(* ===== verification/SubagentRun.v ===== *)
(** * SubagentRun: every transaction keeps the invariant

    The transactions of [Subagent] one by one, then runs of an owner: any
    sequence of calls through any handles, each with its own environment, and
    restarts from the committed checkpoint. *)

From stdpp Require Import pretty.
From S2P Require Import Prelude Text Durable Core SecurityPolicy.
From S2P Require Import Subagent SubagentGraph SubagentInv.

Section run.
Context {Value : Type} (run_id : string) (config : SchedulerConfig).
Notation Rec := (CheckpointRecord Value).
Notation Ckpt := (SchedulerCheckpoint Value).
Notation Sub := (Submission Value).
Notation rec_ok := (rec_ok run_id config).
Notation inv := (inv run_id config).
Notation charges := (charges run_id config).
Implicit Types (r : Rec) (l : list Rec) (s : Ckpt).

(** A transaction's closure keeps the invariant and only moves records. *)
Definition preserves {A} (apply : Ckpt → Result (A * Ckpt)) : Prop :=
  ∀ s v s', inv s → apply s = Ok (v, s') → inv s' ∧ grows s s'.

Lemma preserves_update id f :
  (∀ s r r', inv s → r ∈ records s → id_of r = id → rec_ok r → f r = Ok r' →
     charges default_usage r r') →
  preserves (update id f).
Proof.
  intros Hf s v s' Hi H. unfold update in H. inv_ok. eapply update_inv; eauto.
Qed.

Lemma preserves_update_take child f :
  (∀ r r', rec_ok r → f r = Ok r' → charges default_usage r r') →
  preserves (update_take child f).
Proof.
  intros Hf s v s' Hi H. unfold update_take in H. inv_ok. eapply update_inv; eauto.
Qed.

Lemma map_inv g s :
  inv s → (∀ r, r ∈ records s → rec_ok r → charges default_usage r (g r)) →
  inv (set_records (g <$> records s) s) ∧ grows s (set_records (g <$> records s) s).
Proof.
  intros Hi Hg. pose proof (inv_records _ _ _ Hi) as Hok. rewrite Forall_forall in Hok.
  apply inv_moves; simpl; try done.
  - apply Forall2_fmap_r, Forall_Forall2_diag, Forall_forall. intros r Hr.
    by apply Hg; [|apply Hok].
  - apply Forall_fmap, Forall_forall. intros r Hr. by apply Hg; [|apply Hok].
  - rewrite (inv_total _ _ _ Hi). clear Hi. induction (records s) as [|r l IH]; csimpl; [done|].
    rewrite IH; [|set_solver..]. f_equal.
    destruct (Hg r) as (_ & _ & ->); [set_solver|apply Hok; set_solver|].
    by rewrite usage_plus_0_r.
  - apply (inv_fits _ _ _ Hi).
Qed.

Lemma preserves_collect ids : preserves (collect_apply (Value := Value) ids).
Proof.
  intros s v s' Hi H. unfold collect_apply in H. inv_ok. apply map_inv; [done|].
  intros r _ Hr. unfold collectable. destruct (is_terminal _) eqn:Ht.
  - destruct (_ && _ && _); [by apply delivered_charges|by apply charges_refl].
  - rewrite andb_false_r. by apply charges_refl.
Qed.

--

**What this task involves**
All of the material is to be written out exactly.

**Solution to the problem**
(* ===== verification/SubagentRun.v ===== *)
(** * SubagentRun: every transaction keeps the invariant

    The transactions of [Subagent] one by one, then runs of an owner: any
    sequence of calls through any handles, each with its own environment, and
    restarts from the committed checkpoint. *)

From stdpp Require Import pretty.
From S2P Require Import Prelude Text Durable Core SecurityPolicy.
From S2P Require Import Subagent SubagentGraph SubagentInv.

Section run.
Context {Value : Type} (run_id : string) (config : SchedulerConfig).
Notation Rec := (CheckpointRecord Value).
Notation Ckpt := (SchedulerCheckpoint Value).
Notation Sub := (Submission Value).
Notation rec_ok := (rec_ok run_id config).
Notation inv := (inv run_id config).
Notation charges := (charges run_id config).
Implicit Types (r : Rec) (l : list Rec) (s : Ckpt).

(** A transaction's closure keeps the invariant and only moves records. *)
Definition preserves {A} (apply : Ckpt → Result (A * Ckpt)) : Prop :=
  ∀ s v s', inv s → apply s = Ok (v, s') → inv s' ∧ grows s s'.

Lemma preserves_update id f :
  (∀ s r r', inv s → r ∈ records s → id_of r = id → rec_ok r → f r = Ok r' →
     charges default_usage r r') →
  preserves (update id f).
Proof.
  intros Hf s v s' Hi H. unfold update in H. inv_ok. eapply update_inv; eauto.
Qed.

Lemma preserves_update_take child f :
  (∀ r r', rec_ok r → f r = Ok r' → charges default_usage r r') →
  preserves (update_take child f).
Proof.
  intros Hf s v s' Hi H. unfold update_take in H. inv_ok. eapply update_inv; eauto.
Qed.

Lemma map_inv g s :
  inv s → (∀ r, r ∈ records s → rec_ok r → charges default_usage r (g r)) →
  inv (set_records (g <$> records s) s) ∧ grows s (set_records (g <$> records s) s).
Proof.
  intros Hi Hg. pose proof (inv_records _ _ _ Hi) as Hok. rewrite Forall_forall in Hok.
  apply inv_moves; simpl; try done.
  - apply Forall2_fmap_r, Forall_Forall2_diag, Forall_forall. intros r Hr.
    by apply Hg; [|apply Hok].
  - apply Forall_fmap, Forall_forall. intros r Hr. by apply Hg; [|apply Hok].
  - rewrite (inv_total _ _ _ Hi). clear Hi. induction (records s) as [|r l IH]; csimpl; [done|].
    rewrite IH; [|set_solver..]. f_equal.
    destruct (Hg r) as (_ & _ & ->); [set_solver|apply Hok; set_solver|].
    by rewrite usage_plus_0_r.
  - apply (inv_fits _ _ _ Hi).
Qed.

Lemma preserves_collect ids : preserves (collect_apply (Value := Value) ids).
Proof.
  intros s v s' Hi H. unfold collect_apply in H. inv_ok. apply map_inv; [done|].
  intros r _ Hr. unfold collectable. destruct (is_terminal _) eqn:Ht.
  - destruct (_ && _ && _); [by apply delivered_charges|by apply charges_refl].
  - rewrite andb_false_r. by apply charges_refl.
Qed.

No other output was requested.